(** [n] samples, 10 apart along a straight line, all at speed [v]. *)
Definition flat_profile (v : Q) (n : nat) : list PointQ :=
  map (fun k => let d := inject_Z (Z.of_nat k) * 10 in sample_at d v d 0)
      (seq 0 n).

(** [n] samples, 10 apart, at 300 except for the ten samples from index 45
    to 54, which are at 200. *)
Definition one_dip (n : nat) : list PointQ :=
  map (fun k =>
         let d := inject_Z (Z.of_nat k) * 10 in
         sample_at d (if (45 <=? k)%nat && (k <? 55)%nat then 200 else 300) d 0)
      (seq 0 n).

(** The main loop only visits indices whose whole window is in range. *)
Definition window_in_range (points : list TrackPointQ) (i : nat) : Prop :=
  (TrackMap.windowSize <= i /\ i + TrackMap.windowSize < List.length points)%nat.

(** The state of the main loop before it visits index [i]: the markers are
    separated and numbered, and the last one was taken from a sample before
    [i]. *)
Definition markers_so_far (points : list TrackPointQ) (i : nat) (turns : list TurnQ)
  : Prop :=
  well_separated turns /\ numbered_from_one turns /\
  forall lastTurn,
    last_element turns = Some lastTurn ->
    exists k pk, (k < i)%nat /\ nth_error points k = Some pk /\
                 TrackMap.turn_distance lastTurn = TrackMap.tp_distance pk.

(** A sample recorded [c] milliseconds later. *)
Definition shift_time (c : Q) (p : PointQ) : PointQ :=
  mkPoint (distance p) (option_map (fun t => t + c) (time_ms p)) (speed p)
          (throttle p) (brake p) (rpm p) (gear p) (drs p) (x p) (y p).

(** No two samples share a distance. *)
Definition distinct_distances (tel : list PointQ) : Prop :=
  forall j k a b,
    nth_error tel j = Some a -> nth_error tel k = Some b ->
    distance a == distance b -> j = k.

(** A time offset that the estimator does not take for a value: missing,
    or 0. *)
Definition no_time_offset (p : PointQ) : Prop :=
  forall t, time_ms p = Some t -> t == 0.

(** DRS is active on sample [k] of [tel]. *)
Definition active (tel : list PointQ) (k : nat) : bool :=
  match nth_error tel k with
  | Some p => MultiTelemetry.drsOn p
  | None => false
  end.

(** Samples [i .. j-1] are one whole DRS opening, closed by sample [j]: they
    are all active, the sample before them (if any) is not, and sample [j]
    exists and is not. *)
Definition closed_run (tel : list PointQ) (i j : nat) : Prop :=
  (i < j)%nat /\ (j < List.length tel)%nat /\
  (forall k, (i <= k < j)%nat -> active tel k = true) /\
  active tel j = false /\
  (i = 0%nat \/ active tel (i - 1) = false).

(** Samples [i ..] are an opening still active on the last sample. *)
Definition pending_run (tel : list PointQ) (i : nat) : Prop :=
  (i < List.length tel)%nat /\
  (forall k, (i <= k < List.length tel)%nat -> active tel k = true) /\
  (i = 0%nat \/ active tel (i - 1) = false).

(** The rectangle [r] is the one of the closed run [i .. j]. *)
Definition rect_of_run (xs : LinearScale Q) (scale : BandQ) (tel : list PointQ)
    (r : MultiTelemetry.Rect Q) (i j : nat) : Prop :=
  exists opening closing,
    nth_error tel i = Some opening /\ nth_error tel j = Some closing /\
    r = drs_rect xs scale opening closing.

(** The state of the DRS loop after the samples [tel]. *)
Definition drs_state_ok (xs : LinearScale Q) (scale : BandQ) (tel : list PointQ)
    (st : option Q * list (MultiTelemetry.Rect Q)) : Prop :=
  (forall r, In r (snd st) <->
             exists i j, closed_run tel i j /\ rect_of_run xs scale tel r i j) /\
  match fst st with
  | Some drsStart =>
      exists i opening,
        pending_run tel i /\ nth_error tel i = Some opening /\
        drsStart = distance opening
  | None => tel = [] \/ active tel (List.length tel - 1) = false
  end.

(** A scale that grows with its argument. *)
Definition increasing_scale (s : LinearScale Q) : Prop :=
  domain0 s < domain1 s /\ range0 s <= range1 s.

(** ** Vocabulary of the drawings *)

(** The sample arrays of the laps that have samples, in lap order. *)
Definition sampled (ls : list LapQ) : list (list PointQ) :=
  flat_map (fun lap => match telemetry lap with
                       | Some (a :: rest) => [a :: rest]
                       | _ => []
                       end) ls.

(** The speed trace chart in a container of 800 by 400, showing laps A and
    B. *)
Definition speedAB : TelemetryChart.Chart Q :=
  TelemetryChart.update (TelemetryChart.new_chart 800 400) (Some two_laps).

(** The shape of a band, whatever its offset is. *)
Definition band_shape (H : Q) (w : MultiTelemetry.Channel -> Q) (pts : list PointQ)
    (cb : MultiTelemetry.Channel * BandQ) : Prop :=
  MultiTelemetry.band_height (snd cb) = H * w (fst cb) - 10 /\
  MultiTelemetry.band_y (snd cb)
  = mkScale (fst (MultiTelemetry.getChannelDomain (fst cb) pts))
            (snd (MultiTelemetry.getChannelDomain (fst cb) pts))
            (MultiTelemetry.band_offset (snd cb) + MultiTelemetry.band_height (snd cb))
            (MultiTelemetry.band_offset (snd cb)).

(** The marker [m] was taken from sample [i] of [points]: the sample has its
    whole window in range, is strictly below the threshold share of the
    average of the window around it, and no sample within 5 of it is
    strictly slower. *)
Definition corner_at (points : list TrackPointQ) (i : nat) (m : TurnQ) : Prop :=
  exists pi speeds,
    window_in_range points i /\
    nth_error points i = Some pi /\
    TrackMap.turn_x m = TrackMap.tp_x pi /\
    TrackMap.turn_y m = TrackMap.tp_y pi /\
    TrackMap.turn_distance m = TrackMap.tp_distance pi /\
    TrackMap.turn_speed m = TrackMap.tp_speed pi /\
    TrackMap.surrounding points i = Ok speeds /\
    TrackMap.tp_speed pi < TrackMap.average speeds * TrackMap.speedThreshold /\
    forall j pj, (i - 5 <= j <= i + 5)%nat -> nth_error points j = Some pj ->
                 TrackMap.tp_speed pi <= TrackMap.tp_speed pj.

(** Consecutive markers are more than 200 apart, in either direction. *)
Definition apart (markers : list TurnQ) : Prop :=
  forall k a b,
    nth_error markers k = Some a -> nth_error markers (S k) = Some b ->
    200 < Qabs (TrackMap.turn_distance b - TrackMap.turn_distance a).

(** The state of the main loop before it visits index [i], on any input. *)
Definition corners_so_far (points : list TrackPointQ) (i : nat) (turns : list TurnQ)
  : Prop :=
  (forall m, In m turns -> exists k, (k < i)%nat /\ corner_at points k m) /\
  apart turns /\ numbered_from_one turns /\
  (List.length turns + TrackMap.windowSize <= i)%nat.

(** [v] is where the two scales put the position of a kept sample of [ls]. *)
Definition projected_sample (sx sy : LinearScale Q) (ls : list LapQ) (v : Q * Q)
  : Prop :=
  exists q vx vy,
    In q (positioned ls) /\ x q = Some vx /\ y q = Some vy /\
    v = (scale_apply sx vx, scale_apply sy vy).

(** One of the two scales of the track map is still [null]. *)
Definition scales_missing (chart : TrackMap.Chart Q) : Prop :=
  TrackMap.xScale chart = None \/ TrackMap.yScale chart = None.

(** Every point a drawing puts on the chart satisfies [P]: the vertices of
    the outline and of the lap traces, the corner circles and the position
    markers. *)
Definition every_drawn_point (P : Q * Q -> Prop) (d : TrackMap.Drawing Q) : Prop :=
  (forall path v, In path (TrackMap.trackOutline d) -> In v path -> P v) /\
  (forall path v, In path (TrackMap.lapTraces d) -> In v path -> P v) /\
  (forall c, In c (TrackMap.turnCircles d) ->
             P (TrackMap.marker_x c, TrackMap.marker_y c)) /\
  (forall i cx cy, In (i, cx, cy) (TrackMap.positionMarkers d) -> P (cx, cy)).

(** [v] lies in a drawing area of [w] by [h]. *)
Definition inside_area (w h : Q) (v : Q * Q) : Prop :=
  0 <= fst v <= w /\ 0 <= snd v <= h.

(** [n] samples, 10 apart along the diagonal, at 300 except for two dips of
    five samples at 200, from index 30 and from index 60. *)
Definition two_dips (n : nat) : list PointQ :=
  map (fun k =>
         let d := inject_Z (Z.of_nat k) * 10 in
         sample_at d
           (if ((30 <=? k)%nat && (k <? 35)%nat) || ((60 <=? k)%nat && (k <? 65)%nat)
            then 200 else 300)
           d d)
      (seq 0 n).

Definition two_dips_data : option (ChartData Q) :=
  Some (mkData (Some [mkLap 1 "VER" 1 (Some (two_dips 100))]) None).

(** The track map after [update(two_dips_data)] in a container of 800 by
    400: both scales are set. *)
Definition track_two_dips : TrackMap.Chart Q :=
  TrackMap.update trackQ two_dips_data.

(** The circles of the markers under the two scales: one per marker, in the
    order of the markers, with the marker's number as its text. *)
Definition circles_of (sx sy : LinearScale Q) (markers : list TurnQ)
  : list (TrackMap.TurnMarker Q) :=
  map (fun t => TrackMap.mkTurnMarker
                  (scale_apply sx (TrackMap.turn_x t))
                  (scale_apply sy (TrackMap.turn_y t))
                  (TrackMap.turn_index t)) markers.

(** [runs] lists the closed DRS openings of [tel], as pairs of the index of
    the first active sample and the index of the closing sample: every one
    of them, each once, in the order of the lap. *)
Definition closed_runs_of (tel : list PointQ) (runs : list (nat * nat)) : Prop :=
  (forall i j, In (i, j) runs <-> closed_run tel i j) /\
  StronglySorted (fun a b => (snd a < fst b)%nat) runs.

(** The rectangles [rects] are those of the runs [runs], one for one and in
    the same order. *)
Definition rects_of_runs (xs : LinearScale Q) (scale : BandQ) (tel : list PointQ)
    (rects : list (MultiTelemetry.Rect Q)) (runs : list (nat * nat)) : Prop :=
  Forall2 (fun r ij => rect_of_run xs scale tel r (fst ij) (snd ij)) rects runs.

(** The lap has samples: its telemetry is neither missing nor an empty
    array. *)
Definition has_samples (lap : LapQ) : bool :=
  match telemetry_or_empty lap with
  | [] => false
  | _ :: _ => true
  end.

(** The laps that have samples, each with its index among all laps, in lap
    order. *)
Definition laps_with_samples (ls : list LapQ) : list (nat * LapQ) :=
  filter (fun il => has_samples (snd il)) (indexed ls).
┄┄┄┄┄┄┄┄┄┄┄┄┄┄┄┄┄┄┄┄
Everything in the material above from the line that has "Some drsStart =>" through the line that has "domain0 s <" must be duplicated exactly, with no other lines given.

TASK OUTPUT:
  | Some drsStart =>
      exists i opening,
        pending_run tel i /\ nth_error tel i = Some opening /\
        drsStart = distance opening
  | None => tel = [] \/ active tel (List.length tel - 1) = false
  end.

(** A scale that grows with its argument. *)
Definition increasing_scale (s : LinearScale Q) : Prop :=
  domain0 s < domain1 s /\ range0 s <= range1 s.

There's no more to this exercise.